Stored data:
* * * * * * *
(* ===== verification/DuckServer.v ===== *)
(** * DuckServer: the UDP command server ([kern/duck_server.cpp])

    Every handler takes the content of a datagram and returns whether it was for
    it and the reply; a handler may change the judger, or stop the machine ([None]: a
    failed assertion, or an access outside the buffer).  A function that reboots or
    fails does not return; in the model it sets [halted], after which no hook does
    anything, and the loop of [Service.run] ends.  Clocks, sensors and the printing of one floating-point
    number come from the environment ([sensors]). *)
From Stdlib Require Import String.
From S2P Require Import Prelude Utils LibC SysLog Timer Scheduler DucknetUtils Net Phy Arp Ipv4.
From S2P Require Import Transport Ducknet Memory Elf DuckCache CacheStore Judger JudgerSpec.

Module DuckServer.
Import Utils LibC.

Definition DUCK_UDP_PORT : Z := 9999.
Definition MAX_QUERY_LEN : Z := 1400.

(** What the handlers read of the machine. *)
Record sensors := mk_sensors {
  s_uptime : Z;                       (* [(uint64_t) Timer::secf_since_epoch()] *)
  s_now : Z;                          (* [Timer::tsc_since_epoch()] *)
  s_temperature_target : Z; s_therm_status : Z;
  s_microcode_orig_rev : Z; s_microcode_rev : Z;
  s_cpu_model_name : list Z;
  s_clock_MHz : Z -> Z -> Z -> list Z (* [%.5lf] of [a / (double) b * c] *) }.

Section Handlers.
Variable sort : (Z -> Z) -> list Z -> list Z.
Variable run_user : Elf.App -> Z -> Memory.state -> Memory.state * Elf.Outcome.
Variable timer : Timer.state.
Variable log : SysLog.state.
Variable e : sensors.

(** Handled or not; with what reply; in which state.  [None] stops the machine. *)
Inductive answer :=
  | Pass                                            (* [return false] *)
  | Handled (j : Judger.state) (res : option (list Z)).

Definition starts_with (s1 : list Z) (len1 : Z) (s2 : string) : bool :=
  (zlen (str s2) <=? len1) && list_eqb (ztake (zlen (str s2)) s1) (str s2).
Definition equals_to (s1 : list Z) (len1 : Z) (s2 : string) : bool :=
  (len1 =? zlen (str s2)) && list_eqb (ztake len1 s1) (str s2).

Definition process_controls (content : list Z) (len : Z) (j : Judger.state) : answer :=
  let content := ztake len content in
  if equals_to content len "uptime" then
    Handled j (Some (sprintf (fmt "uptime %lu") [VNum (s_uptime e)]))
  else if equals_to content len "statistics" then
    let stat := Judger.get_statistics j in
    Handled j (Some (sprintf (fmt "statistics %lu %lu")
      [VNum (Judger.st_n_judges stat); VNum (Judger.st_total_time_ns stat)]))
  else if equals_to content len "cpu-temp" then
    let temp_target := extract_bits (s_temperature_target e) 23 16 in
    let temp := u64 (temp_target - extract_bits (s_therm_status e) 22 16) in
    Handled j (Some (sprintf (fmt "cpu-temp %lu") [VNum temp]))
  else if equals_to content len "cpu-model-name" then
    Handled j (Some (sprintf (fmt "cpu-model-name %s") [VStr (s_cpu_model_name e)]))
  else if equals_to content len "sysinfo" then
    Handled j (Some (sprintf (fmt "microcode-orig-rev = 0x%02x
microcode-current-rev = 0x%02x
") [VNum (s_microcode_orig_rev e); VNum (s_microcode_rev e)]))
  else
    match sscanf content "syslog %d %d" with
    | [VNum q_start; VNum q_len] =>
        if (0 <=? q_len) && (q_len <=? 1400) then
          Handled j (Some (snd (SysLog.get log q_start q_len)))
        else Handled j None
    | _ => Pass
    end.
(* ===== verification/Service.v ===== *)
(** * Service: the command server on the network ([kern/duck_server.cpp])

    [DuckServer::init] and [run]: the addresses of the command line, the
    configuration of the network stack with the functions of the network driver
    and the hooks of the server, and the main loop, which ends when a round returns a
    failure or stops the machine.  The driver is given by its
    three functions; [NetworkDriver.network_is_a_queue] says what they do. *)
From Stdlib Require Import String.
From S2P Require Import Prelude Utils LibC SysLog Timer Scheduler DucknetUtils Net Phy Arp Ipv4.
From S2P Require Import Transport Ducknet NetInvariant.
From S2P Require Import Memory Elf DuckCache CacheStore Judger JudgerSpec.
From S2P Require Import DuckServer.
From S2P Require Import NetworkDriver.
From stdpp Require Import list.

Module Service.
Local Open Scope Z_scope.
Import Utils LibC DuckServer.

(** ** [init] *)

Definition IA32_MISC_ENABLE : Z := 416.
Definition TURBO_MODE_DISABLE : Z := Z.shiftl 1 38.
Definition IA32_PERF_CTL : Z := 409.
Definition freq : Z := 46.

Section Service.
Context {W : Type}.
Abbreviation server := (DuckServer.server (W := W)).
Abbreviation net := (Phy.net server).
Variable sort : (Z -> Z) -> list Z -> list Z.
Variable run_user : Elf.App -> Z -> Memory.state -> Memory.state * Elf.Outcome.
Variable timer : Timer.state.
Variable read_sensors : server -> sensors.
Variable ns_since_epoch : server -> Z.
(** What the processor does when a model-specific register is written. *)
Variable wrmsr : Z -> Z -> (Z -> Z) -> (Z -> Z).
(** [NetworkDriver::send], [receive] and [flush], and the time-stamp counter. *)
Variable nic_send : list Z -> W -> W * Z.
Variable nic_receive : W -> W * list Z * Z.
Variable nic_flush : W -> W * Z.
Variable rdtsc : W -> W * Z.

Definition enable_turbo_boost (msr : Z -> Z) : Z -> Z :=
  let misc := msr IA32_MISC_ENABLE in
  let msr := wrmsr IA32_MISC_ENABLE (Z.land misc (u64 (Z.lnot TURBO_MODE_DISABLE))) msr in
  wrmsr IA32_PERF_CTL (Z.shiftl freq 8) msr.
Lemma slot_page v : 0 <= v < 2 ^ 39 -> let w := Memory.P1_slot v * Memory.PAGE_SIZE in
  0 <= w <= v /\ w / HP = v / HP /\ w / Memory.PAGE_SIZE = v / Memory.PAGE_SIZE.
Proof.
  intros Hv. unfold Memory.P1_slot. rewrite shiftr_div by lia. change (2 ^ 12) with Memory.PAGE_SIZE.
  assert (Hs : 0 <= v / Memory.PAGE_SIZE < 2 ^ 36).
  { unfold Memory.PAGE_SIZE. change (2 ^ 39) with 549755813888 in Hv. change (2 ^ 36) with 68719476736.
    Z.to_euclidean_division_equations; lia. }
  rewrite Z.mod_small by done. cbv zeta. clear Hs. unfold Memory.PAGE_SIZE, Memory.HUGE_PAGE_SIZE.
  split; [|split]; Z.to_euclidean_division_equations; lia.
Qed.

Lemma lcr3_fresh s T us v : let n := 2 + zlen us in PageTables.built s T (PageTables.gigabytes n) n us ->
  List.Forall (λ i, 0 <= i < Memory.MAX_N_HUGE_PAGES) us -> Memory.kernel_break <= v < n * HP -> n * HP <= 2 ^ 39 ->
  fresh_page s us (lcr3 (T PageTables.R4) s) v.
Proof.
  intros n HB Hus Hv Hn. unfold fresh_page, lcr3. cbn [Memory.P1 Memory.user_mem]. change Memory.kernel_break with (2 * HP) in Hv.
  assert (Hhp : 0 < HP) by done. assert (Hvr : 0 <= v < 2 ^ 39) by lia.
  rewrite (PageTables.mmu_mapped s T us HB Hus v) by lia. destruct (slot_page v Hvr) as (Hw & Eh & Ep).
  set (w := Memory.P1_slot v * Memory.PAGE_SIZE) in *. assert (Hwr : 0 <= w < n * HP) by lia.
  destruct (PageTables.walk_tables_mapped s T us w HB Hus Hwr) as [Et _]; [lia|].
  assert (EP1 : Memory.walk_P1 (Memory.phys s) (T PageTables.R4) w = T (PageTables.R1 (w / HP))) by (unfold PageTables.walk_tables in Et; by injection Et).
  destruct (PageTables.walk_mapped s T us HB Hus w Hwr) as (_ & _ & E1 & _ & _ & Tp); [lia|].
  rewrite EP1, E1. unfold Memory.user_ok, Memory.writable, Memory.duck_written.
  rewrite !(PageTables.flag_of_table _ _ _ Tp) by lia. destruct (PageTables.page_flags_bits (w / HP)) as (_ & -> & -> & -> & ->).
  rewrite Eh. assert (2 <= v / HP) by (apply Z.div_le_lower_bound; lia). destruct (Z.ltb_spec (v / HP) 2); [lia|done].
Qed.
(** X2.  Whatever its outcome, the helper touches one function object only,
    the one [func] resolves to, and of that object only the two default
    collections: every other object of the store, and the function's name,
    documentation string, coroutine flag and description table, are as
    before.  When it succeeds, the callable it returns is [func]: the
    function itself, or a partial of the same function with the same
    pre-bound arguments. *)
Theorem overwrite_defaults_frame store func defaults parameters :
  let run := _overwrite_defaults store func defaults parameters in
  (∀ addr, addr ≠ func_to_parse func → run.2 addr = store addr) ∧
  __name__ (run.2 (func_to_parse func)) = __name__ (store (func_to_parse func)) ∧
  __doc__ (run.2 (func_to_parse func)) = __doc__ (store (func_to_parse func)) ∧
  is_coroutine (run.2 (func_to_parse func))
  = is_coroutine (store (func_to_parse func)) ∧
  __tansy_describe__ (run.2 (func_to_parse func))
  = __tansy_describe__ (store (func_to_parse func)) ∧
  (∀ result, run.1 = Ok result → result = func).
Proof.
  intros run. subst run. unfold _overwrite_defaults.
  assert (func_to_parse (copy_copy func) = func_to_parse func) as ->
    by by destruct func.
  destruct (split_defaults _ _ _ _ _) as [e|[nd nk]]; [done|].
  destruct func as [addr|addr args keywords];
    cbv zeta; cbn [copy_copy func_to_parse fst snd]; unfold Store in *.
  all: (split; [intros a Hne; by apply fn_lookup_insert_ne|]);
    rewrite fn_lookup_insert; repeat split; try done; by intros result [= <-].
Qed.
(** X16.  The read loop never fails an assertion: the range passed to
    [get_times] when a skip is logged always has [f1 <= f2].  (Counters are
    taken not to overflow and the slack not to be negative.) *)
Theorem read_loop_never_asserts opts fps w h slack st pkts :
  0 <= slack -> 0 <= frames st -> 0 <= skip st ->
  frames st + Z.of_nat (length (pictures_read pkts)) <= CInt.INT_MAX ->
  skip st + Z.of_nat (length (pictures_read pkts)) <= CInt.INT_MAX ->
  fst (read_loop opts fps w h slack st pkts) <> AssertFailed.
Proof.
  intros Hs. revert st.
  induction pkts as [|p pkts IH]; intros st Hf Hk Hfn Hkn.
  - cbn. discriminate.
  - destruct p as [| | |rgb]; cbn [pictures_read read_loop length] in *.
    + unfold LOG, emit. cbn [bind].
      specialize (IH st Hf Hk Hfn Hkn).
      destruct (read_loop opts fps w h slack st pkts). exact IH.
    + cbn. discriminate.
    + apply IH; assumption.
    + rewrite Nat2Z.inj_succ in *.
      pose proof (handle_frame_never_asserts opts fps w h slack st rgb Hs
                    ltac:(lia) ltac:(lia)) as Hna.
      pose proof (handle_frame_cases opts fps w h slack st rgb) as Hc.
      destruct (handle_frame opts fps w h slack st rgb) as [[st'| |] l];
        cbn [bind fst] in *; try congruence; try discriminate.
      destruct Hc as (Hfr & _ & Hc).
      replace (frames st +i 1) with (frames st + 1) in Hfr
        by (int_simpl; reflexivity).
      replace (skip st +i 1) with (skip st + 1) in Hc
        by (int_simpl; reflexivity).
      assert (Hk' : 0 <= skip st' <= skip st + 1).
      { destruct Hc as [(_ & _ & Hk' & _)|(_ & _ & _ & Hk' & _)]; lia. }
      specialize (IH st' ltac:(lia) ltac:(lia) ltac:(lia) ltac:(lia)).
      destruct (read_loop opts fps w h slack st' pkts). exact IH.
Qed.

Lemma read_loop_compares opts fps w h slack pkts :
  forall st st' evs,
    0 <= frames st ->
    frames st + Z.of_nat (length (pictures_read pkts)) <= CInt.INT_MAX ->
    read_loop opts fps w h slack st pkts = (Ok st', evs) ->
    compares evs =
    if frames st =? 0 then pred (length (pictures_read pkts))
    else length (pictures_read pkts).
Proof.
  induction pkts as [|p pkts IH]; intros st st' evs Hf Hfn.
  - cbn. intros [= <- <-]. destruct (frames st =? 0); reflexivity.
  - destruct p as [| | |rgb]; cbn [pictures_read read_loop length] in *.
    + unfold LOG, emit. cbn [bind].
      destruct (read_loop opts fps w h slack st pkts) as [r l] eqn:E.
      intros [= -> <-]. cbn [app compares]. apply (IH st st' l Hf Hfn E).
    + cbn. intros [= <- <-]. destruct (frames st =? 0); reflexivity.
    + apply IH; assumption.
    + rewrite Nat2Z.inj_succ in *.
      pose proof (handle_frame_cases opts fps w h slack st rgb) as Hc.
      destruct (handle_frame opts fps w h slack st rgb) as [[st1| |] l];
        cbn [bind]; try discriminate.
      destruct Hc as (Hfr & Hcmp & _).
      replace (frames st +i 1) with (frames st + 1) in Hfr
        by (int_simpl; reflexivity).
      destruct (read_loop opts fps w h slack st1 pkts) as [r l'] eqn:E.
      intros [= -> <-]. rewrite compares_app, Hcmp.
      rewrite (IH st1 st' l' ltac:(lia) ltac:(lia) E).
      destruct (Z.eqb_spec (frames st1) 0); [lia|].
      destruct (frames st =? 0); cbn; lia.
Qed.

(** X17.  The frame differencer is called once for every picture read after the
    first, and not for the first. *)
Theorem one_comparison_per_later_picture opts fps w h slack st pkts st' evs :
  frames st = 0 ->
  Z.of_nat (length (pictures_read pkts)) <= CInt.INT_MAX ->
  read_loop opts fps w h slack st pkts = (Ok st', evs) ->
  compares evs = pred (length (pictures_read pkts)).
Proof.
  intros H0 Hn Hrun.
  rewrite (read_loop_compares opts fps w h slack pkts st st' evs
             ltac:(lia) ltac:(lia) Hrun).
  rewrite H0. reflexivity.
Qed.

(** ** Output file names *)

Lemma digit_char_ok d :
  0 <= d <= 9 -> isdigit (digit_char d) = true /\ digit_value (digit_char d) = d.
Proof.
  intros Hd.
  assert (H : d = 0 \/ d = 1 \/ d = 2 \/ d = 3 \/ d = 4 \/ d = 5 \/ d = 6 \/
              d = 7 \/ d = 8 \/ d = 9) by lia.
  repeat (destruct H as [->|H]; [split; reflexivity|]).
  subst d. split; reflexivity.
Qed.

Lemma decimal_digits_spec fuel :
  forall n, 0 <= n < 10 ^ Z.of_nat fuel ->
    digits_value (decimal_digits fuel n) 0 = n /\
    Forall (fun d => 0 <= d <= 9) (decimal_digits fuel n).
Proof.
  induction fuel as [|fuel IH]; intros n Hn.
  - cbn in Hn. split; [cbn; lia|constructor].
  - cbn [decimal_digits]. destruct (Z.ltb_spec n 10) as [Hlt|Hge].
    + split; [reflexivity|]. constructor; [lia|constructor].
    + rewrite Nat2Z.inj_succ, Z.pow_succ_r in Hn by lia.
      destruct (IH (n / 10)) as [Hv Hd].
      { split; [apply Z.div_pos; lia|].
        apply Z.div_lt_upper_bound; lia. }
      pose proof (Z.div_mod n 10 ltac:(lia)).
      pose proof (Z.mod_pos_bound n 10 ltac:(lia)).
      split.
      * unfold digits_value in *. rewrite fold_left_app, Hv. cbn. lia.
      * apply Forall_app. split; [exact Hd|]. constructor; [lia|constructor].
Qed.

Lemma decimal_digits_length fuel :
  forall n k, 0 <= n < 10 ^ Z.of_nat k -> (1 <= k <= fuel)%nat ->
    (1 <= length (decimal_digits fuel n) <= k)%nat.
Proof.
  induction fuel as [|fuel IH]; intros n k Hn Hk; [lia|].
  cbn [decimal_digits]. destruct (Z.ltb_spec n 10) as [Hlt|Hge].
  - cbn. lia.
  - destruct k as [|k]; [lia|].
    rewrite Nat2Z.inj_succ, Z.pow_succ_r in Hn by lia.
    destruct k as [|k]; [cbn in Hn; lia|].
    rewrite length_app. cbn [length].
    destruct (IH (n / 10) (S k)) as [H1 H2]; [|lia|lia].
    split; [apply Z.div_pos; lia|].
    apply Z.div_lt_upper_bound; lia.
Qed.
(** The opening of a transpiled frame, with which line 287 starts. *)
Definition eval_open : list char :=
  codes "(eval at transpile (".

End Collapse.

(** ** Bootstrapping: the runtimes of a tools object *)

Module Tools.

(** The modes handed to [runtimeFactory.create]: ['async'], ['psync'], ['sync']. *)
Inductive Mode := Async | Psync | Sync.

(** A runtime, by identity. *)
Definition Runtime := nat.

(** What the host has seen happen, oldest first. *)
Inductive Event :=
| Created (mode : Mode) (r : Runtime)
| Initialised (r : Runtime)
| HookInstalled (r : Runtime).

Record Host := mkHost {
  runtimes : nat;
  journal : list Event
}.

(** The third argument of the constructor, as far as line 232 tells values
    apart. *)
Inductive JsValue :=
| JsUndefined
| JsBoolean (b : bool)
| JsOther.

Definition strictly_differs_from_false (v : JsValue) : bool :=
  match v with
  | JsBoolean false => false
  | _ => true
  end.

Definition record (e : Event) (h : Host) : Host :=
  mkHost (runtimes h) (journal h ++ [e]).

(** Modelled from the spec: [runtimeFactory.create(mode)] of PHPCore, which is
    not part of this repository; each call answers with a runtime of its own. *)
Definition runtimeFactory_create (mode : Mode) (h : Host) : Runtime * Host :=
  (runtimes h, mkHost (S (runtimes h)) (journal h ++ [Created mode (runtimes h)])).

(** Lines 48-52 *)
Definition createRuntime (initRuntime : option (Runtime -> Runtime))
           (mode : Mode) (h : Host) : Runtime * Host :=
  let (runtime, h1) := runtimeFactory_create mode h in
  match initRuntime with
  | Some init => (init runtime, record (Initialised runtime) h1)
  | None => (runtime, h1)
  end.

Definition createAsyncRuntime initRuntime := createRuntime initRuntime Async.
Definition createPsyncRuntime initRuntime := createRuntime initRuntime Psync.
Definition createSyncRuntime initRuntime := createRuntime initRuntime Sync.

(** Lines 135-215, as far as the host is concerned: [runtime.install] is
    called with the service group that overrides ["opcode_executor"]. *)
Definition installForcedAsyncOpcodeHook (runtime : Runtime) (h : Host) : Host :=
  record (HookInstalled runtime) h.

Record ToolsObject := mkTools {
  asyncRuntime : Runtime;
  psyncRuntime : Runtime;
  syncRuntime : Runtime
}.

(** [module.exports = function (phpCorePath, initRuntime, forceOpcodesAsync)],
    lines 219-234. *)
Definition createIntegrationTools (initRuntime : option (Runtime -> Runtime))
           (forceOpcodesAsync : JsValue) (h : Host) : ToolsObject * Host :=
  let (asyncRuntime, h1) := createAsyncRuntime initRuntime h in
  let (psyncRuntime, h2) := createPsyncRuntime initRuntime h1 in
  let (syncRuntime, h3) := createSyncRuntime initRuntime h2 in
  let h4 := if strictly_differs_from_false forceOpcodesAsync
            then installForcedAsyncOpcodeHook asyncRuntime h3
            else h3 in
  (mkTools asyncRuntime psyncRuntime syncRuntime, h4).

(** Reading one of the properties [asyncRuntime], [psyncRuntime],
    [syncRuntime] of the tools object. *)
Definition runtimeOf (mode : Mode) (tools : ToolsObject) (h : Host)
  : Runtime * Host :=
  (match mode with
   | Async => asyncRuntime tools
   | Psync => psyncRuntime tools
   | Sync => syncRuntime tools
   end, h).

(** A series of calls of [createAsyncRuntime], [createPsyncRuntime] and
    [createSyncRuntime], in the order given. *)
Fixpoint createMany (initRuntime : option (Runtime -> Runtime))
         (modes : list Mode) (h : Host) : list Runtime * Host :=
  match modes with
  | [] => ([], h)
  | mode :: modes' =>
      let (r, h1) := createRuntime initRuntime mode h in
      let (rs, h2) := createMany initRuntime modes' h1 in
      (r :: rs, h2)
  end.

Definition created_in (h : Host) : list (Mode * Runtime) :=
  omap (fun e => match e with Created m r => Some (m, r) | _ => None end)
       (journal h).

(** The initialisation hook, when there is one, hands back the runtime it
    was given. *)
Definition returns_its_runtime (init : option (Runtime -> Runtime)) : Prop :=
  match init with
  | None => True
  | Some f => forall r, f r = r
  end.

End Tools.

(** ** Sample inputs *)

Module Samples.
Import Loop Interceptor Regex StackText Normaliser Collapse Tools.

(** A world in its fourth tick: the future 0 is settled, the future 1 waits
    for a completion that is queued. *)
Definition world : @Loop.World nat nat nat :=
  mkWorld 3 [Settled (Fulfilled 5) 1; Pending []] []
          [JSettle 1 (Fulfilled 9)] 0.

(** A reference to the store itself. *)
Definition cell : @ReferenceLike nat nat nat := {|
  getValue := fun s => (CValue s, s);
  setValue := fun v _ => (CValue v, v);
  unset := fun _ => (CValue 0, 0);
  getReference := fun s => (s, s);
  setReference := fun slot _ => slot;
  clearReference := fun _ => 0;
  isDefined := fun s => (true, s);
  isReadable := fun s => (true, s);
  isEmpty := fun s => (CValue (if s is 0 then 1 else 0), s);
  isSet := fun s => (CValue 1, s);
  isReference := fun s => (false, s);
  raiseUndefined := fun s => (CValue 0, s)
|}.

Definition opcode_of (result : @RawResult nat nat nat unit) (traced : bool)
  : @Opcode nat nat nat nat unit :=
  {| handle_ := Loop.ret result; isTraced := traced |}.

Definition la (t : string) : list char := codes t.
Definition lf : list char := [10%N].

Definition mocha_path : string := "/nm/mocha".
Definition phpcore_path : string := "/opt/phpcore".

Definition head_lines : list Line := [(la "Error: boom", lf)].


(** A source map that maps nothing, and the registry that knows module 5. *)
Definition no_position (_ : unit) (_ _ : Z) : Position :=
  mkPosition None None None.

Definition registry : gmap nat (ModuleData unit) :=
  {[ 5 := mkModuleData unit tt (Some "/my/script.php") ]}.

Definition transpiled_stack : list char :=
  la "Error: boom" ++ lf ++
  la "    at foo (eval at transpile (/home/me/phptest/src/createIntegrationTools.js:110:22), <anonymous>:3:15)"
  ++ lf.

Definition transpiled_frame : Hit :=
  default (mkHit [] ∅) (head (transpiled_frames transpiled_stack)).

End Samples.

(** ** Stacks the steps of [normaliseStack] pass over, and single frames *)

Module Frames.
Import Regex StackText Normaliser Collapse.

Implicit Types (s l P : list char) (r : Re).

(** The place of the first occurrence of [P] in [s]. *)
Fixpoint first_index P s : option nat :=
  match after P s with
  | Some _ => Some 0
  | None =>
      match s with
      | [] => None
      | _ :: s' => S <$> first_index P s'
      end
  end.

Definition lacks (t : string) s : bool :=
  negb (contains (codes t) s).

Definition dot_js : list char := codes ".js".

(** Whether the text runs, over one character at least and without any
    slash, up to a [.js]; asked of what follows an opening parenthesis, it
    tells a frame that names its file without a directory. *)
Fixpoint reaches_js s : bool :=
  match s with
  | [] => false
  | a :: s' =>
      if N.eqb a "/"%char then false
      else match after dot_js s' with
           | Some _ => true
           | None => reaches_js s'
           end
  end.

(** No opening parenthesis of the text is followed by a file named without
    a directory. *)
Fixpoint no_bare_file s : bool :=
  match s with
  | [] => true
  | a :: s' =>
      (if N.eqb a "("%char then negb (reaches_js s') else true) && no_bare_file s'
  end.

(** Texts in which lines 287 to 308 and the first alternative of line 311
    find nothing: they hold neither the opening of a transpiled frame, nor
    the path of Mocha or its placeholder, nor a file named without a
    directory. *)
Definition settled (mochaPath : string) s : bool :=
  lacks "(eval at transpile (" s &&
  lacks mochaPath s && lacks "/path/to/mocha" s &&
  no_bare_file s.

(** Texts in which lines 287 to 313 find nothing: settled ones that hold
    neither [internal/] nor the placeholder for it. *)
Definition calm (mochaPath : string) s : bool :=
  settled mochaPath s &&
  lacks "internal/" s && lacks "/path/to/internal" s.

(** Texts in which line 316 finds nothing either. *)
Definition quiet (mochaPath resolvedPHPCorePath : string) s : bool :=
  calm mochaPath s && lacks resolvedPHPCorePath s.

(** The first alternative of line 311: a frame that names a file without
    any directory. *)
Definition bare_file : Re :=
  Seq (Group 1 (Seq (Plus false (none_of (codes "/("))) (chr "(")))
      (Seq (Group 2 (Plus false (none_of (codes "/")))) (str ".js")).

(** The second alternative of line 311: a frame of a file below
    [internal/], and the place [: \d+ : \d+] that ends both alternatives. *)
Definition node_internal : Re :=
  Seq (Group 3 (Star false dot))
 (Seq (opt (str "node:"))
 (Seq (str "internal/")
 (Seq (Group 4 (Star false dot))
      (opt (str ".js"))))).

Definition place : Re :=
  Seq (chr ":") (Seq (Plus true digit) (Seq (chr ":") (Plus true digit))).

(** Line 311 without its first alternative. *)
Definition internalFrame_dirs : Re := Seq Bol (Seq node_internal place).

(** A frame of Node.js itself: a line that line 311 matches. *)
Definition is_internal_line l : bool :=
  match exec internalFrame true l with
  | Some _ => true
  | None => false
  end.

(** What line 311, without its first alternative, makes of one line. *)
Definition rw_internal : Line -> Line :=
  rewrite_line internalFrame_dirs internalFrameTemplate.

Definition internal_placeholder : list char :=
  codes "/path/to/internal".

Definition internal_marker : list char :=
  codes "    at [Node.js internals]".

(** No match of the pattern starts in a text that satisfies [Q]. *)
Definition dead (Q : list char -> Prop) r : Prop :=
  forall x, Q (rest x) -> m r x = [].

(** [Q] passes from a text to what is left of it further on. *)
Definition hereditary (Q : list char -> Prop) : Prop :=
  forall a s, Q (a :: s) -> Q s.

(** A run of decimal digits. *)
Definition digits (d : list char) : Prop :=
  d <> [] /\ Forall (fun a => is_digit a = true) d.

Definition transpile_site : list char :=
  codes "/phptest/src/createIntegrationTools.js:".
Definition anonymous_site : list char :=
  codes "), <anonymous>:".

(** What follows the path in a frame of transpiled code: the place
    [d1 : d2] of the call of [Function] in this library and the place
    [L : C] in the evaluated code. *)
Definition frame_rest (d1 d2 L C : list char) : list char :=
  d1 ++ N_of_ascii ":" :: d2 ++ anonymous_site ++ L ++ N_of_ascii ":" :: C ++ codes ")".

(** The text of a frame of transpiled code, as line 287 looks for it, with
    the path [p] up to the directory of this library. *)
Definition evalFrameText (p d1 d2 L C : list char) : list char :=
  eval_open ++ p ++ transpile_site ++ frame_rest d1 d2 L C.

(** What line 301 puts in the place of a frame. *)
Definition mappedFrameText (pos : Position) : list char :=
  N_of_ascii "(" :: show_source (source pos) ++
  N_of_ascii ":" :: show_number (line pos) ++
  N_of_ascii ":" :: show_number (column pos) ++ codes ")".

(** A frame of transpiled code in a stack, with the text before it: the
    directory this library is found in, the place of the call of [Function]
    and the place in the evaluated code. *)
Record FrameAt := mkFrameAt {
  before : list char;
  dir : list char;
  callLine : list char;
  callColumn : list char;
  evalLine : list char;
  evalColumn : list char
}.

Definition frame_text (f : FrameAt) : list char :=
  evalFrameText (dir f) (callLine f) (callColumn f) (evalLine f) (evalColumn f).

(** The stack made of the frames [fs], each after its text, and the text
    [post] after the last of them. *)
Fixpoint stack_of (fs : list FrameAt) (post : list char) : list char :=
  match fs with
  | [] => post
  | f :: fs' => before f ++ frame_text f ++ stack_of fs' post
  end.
* * * * * * *
Would you print, exactly as written, every line above from the one holding "destruct k as [|k]; [cbn in Hn; lia|]." through the one holding "(** The third", with both included and no other lines?

    destruct k as [|k]; [cbn in Hn; lia|].
    rewrite length_app. cbn [length].
    destruct (IH (n / 10) (S k)) as [H1 H2]; [|lia|lia].
    split; [apply Z.div_pos; lia|].
    apply Z.div_lt_upper_bound; lia.
Qed.
(** The opening of a transpiled frame, with which line 287 starts. *)
Definition eval_open : list char :=
  codes "(eval at transpile (".

End Collapse.

(** ** Bootstrapping: the runtimes of a tools object *)

Module Tools.

(** The modes handed to [runtimeFactory.create]: ['async'], ['psync'], ['sync']. *)
Inductive Mode := Async | Psync | Sync.

(** A runtime, by identity. *)
Definition Runtime := nat.

(** What the host has seen happen, oldest first. *)
Inductive Event :=
| Created (mode : Mode) (r : Runtime)
| Initialised (r : Runtime)
| HookInstalled (r : Runtime).

Record Host := mkHost {
  runtimes : nat;
  journal : list Event
}.

(** The third argument of the constructor, as far as line 232 tells values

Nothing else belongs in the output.